ACTIVITY:
Lines in the entries below where the word "buffer" shows up should each be copied.

[Source records]
(** The value mode of the HEADERS state, over the characters of one value. *)
Lemma run_HEADERS_value (raw : string) :
  forall (req : Request.t) (l : locals) (v : string),
    state l = PARSER_STATE_HEADERS ->
    isKey l = false ->
    string_forallb (not_char LF) raw = true ->
    StrMap.find (tmp l) (Request.headers req) = Some v ->
    exists h,
      parse_loop raw (req, l) = (Request.set_headers req h, l) /\
      StrMap.Equal h (StrMap.add (tmp l) (value_acc v raw) (Request.headers req)).
Proof.
  induction raw as [|c raw IH]; intros req l v Hs Hi Hr Hf.
  - exists (Request.headers req). simpl. rewrite set_headers_same. split; [reflexivity|].
    intros y. rewrite StrMapFacts.add_o.
    destruct (String_as_OT.eq_dec (tmp l) y) as [E | E]; [now subst | reflexivity].
  - simpl in Hr. apply andb_true_iff in Hr as [Hc Hr].
    unfold not_char in Hc. apply negb_true_iff in Hc.
    cbn [parse_loop value_acc].
    unfold parse_step. rewrite Hs, Hc, Hi. cbn [andb].
    destruct (c =? CR)%char; [now apply IH|].
    rewrite (map_index_present _ _ _ Hf).
    destruct ((String.length v =? 0)%nat && (c =? SP)%char).
    + rewrite set_headers_same. now apply IH.
    + rewrite (map_index_present _ _ _ Hf).
      set (req1 := Request.set_headers req
                     (StrMap.add (tmp l) (push_back v c) (Request.headers req))).
      destruct (IH req1 l (push_back v c) Hs Hi Hr) as (h & E1 & E2).
      { unfold req1. simpl. now rewrite StrMapFacts.add_eq_o. }
      exists h. split; [exact E1|].
      intros y. rewrite (E2 y). unfold req1. simpl.
      rewrite !StrMapFacts.add_o.
      destruct (String_as_OT.eq_dec (tmp l) y); reflexivity.
Qed.

(** One header line, from the start of a line to its line feed. *)
Lemma run_header_line (req : Request.t) (l : locals) (k raw : string) :
  state l = PARSER_STATE_HEADERS ->
  isKey l = true ->
  tmp l = "" ->
  string_forallb (fun c => not_char LF c && not_char ":" c) k = true ->
  string_forallb (not_char LF) raw = true ->
  exists h,
    parse_loop (k ++ String ":" (raw ++ String LF "")) (req, l)
      = (Request.set_headers req h, mkLocals "" PARSER_STATE_HEADERS true) /\
    StrMap.Equal h (StrMap.add (strtolower k) (header_value raw) (Request.headers req)).
Proof.
  intros Hs Hi Ht Hk Hr.
  rewrite parse_loop_app, (run_HEADERS_key k) by assumption.
  rewrite Ht. cbn [append parse_loop].
  set (key := strtolower k).
  set (req1 := Request.set_headers req (StrMap.add key "" (Request.headers req))).
  assert (S1 : parse_step ":" (req, mkLocals k PARSER_STATE_HEADERS true)
               = (req1, mkLocals key PARSER_STATE_HEADERS false)) by reflexivity.
  rewrite S1, parse_loop_app.
  destruct (run_HEADERS_value raw req1 (mkLocals key PARSER_STATE_HEADERS false) ""
              eq_refl eq_refl Hr) as (h & E1 & E2).
  { unfold req1. simpl. now rewrite StrMapFacts.add_eq_o. }
  rewrite E1. exists h. split; [reflexivity|].
  intros y. rewrite (E2 y). unfold req1. simpl.
  rewrite value_acc_header_value, !StrMapFacts.add_o.
  destruct (String_as_OT.eq_dec key y); reflexivity.
Qed.

(** X14. A header line "name:value" read from the start of a line
    registers the lower-cased name with the value stripped of its leading
    spaces and of every carriage return, replaces any value the name had,
    leaves every other header and every other field of the request alone,
    and puts the parser back at the start of a line. *)
Theorem header_line_is_registered (req : Request.t) (pre k raw : string) :
  snd (parse_loop pre (req, locals_init)) = mkLocals "" PARSER_STATE_HEADERS true ->
  string_forallb (fun c => not_char LF c && not_char ":" c) k = true ->
  string_forallb (not_char LF) raw = true ->
  let before := parsed req pre in
  let buffer := pre ++ k ++ String ":" (raw ++ String LF "") in
  StrMap.find (strtolower k) (Request.headers (parsed req buffer))
    = Some (header_value raw) /\
  (forall k', k' <> strtolower k ->
     StrMap.find k' (Request.headers (parsed req buffer))
       = StrMap.find k' (Request.headers before)) /\
  Request.set_headers (parsed req buffer) (Request.headers before) = before /\
  snd (parse_loop buffer (req, locals_init)) = mkLocals "" PARSER_STATE_HEADERS true.
Proof.
  intros Hl Hk Hr before buffer. subst before buffer.
  unfold parsed, httpRequestParse. cbn [snd].
  rewrite parse_loop_app.
  destruct (parse_loop pre (req, locals_init)) as [r0 l0]. cbn [snd fst] in *. subst l0.
  destruct (run_header_line r0 (mkLocals "" PARSER_STATE_HEADERS true) k raw
              eq_refl eq_refl eq_refl Hk Hr) as (h & E1 & E2).
  rewrite E1. cbn [fst snd].
  assert (F : parse_finish (Request.set_headers r0 h)
              = Request.set_headers (parse_finish r0) h).
  { unfold parse_finish. simpl. destruct (negb _); reflexivity. }
  rewrite F.
  destruct (parse_finish_fields r0) as (_ & _ & _ & _ & _ & Eh).
  split; [|split; [|split; [|reflexivity]]].
  - simpl. rewrite (E2 (strtolower k)). now rewrite StrMapFacts.add_eq_o.
  - intros k' Hk'. simpl. rewrite (E2 k'), Eh.
    now rewrite StrMapFacts.add_neq_o by congruence.
  - destruct (parse_finish r0); reflexivity.
Qed.

(** The line "Host:   a b" with a carriage return, after another header. *)
Lemma header_line_is_registered_witness :
  (snd (parse_loop ("GET / HTTP/1.1" ++ CRLF ++ "Accept: x" ++ CRLF)
          (Request.fresh, locals_init))
     = mkLocals "" PARSER_STATE_HEADERS true /\
   string_forallb (fun c => not_char LF c && not_char ":" c) "Host" = true /\
   string_forallb (not_char LF) ("   a b" ++ String CR "") = true) /\
  (let r := parsed Request.fresh
              ("GET / HTTP/1.1" ++ CRLF ++ "Accept: x" ++ CRLF ++ "Host:   a b" ++ CRLF) in
   StrMap.find "host" (Request.headers r) = Some "a b" /\
   StrMap.find "accept" (Request.headers r) = Some "x").
Proof.
  split; [repeat split|].
  destruct (header_line_is_registered Request.fresh
              ("GET / HTTP/1.1" ++ CRLF ++ "Accept: x" ++ CRLF) "Host"
              ("   a b" ++ String CR "") eq_refl eq_refl eq_refl) as (H1 & H2 & _).
  split; [exact H1|].
  assert (Hn : "accept" <> strtolower "Host") by discriminate.
  exact (H2 "accept" Hn).
Defined.

(** X15. A line without a colon read from the start of a line, such as the
    blank line that ends the header block, registers nothing and leaves the
    parser at the start of a line in the HEADERS state: the parser does not
    stop at the blank line, and whatever follows is read as header lines. *)
Theorem line_without_colon_is_dropped (req : Request.t) (pre line : string) :
  snd (parse_loop pre (req, locals_init)) = mkLocals "" PARSER_STATE_HEADERS true ->
  string_forallb (fun c => not_char LF c && not_char ":" c) line = true ->
  parse_loop (pre ++ line ++ String LF "") (req, locals_init)
    = parse_loop pre (req, locals_init) /\
  parsed req (pre ++ line ++ String LF "") = parsed req pre.
Proof.
  intros Hl Hk.
  assert (E : parse_loop (pre ++ line ++ String LF "") (req, locals_init)
              = parse_loop pre (req, locals_init)).
  { rewrite parse_loop_app.
    destruct (parse_loop pre (req, locals_init)) as [r0 l0]. cbn [snd] in Hl. subst l0.
    rewrite parse_loop_app, (run_HEADERS_key line) by auto. reflexivity. }
  split; [exact E|].
  unfold parsed, httpRequestParse. cbn [snd]. now rewrite E.
Qed.

(** The blank line after the headers, and a body line with a colon after
    it, which ends up among the headers. *)
Lemma line_without_colon_is_dropped_witness :
  (snd (parse_loop ("GET / HTTP/1.1" ++ CRLF ++ "Host: a" ++ CRLF)
          (Request.fresh, locals_init))
     = mkLocals "" PARSER_STATE_HEADERS true /\
   string_forallb (fun c => not_char LF c && not_char ":" c) (String CR "") = true) /\
  parsed Request.fresh ("GET / HTTP/1.1" ++ CRLF ++ "Host: a" ++ CRLF ++ CRLF)
    = parsed Request.fresh ("GET / HTTP/1.1" ++ CRLF ++ "Host: a" ++ CRLF) /\
  StrMap.elements
    (Request.headers
       (parsed Request.fresh
          ("GET / HTTP/1.1" ++ CRLF ++ "Host: a" ++ CRLF ++ CRLF ++ "user:me" ++ CRLF)))
    = [("host", "a"); ("user", "me")].
Proof.
  split; [repeat split|].
  split; [|reflexivity].
  exact (proj2 (line_without_colon_is_dropped Request.fresh
                  ("GET / HTTP/1.1" ++ CRLF ++ "Host: a" ++ CRLF) (String CR "")
                  eq_refl eq_refl)).
Defined.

RESULT OF THE EXERCISE:
  let buffer := pre ++ k ++ String ":" (raw ++ String LF "") in
  StrMap.find (strtolower k) (Request.headers (parsed req buffer))
     StrMap.find k' (Request.headers (parsed req buffer))
  Request.set_headers (parsed req buffer) (Request.headers before) = before /\
  snd (parse_loop buffer (req, locals_init)) = mkLocals "" PARSER_STATE_HEADERS true.
  intros Hl Hk Hr before buffer. subst before buffer.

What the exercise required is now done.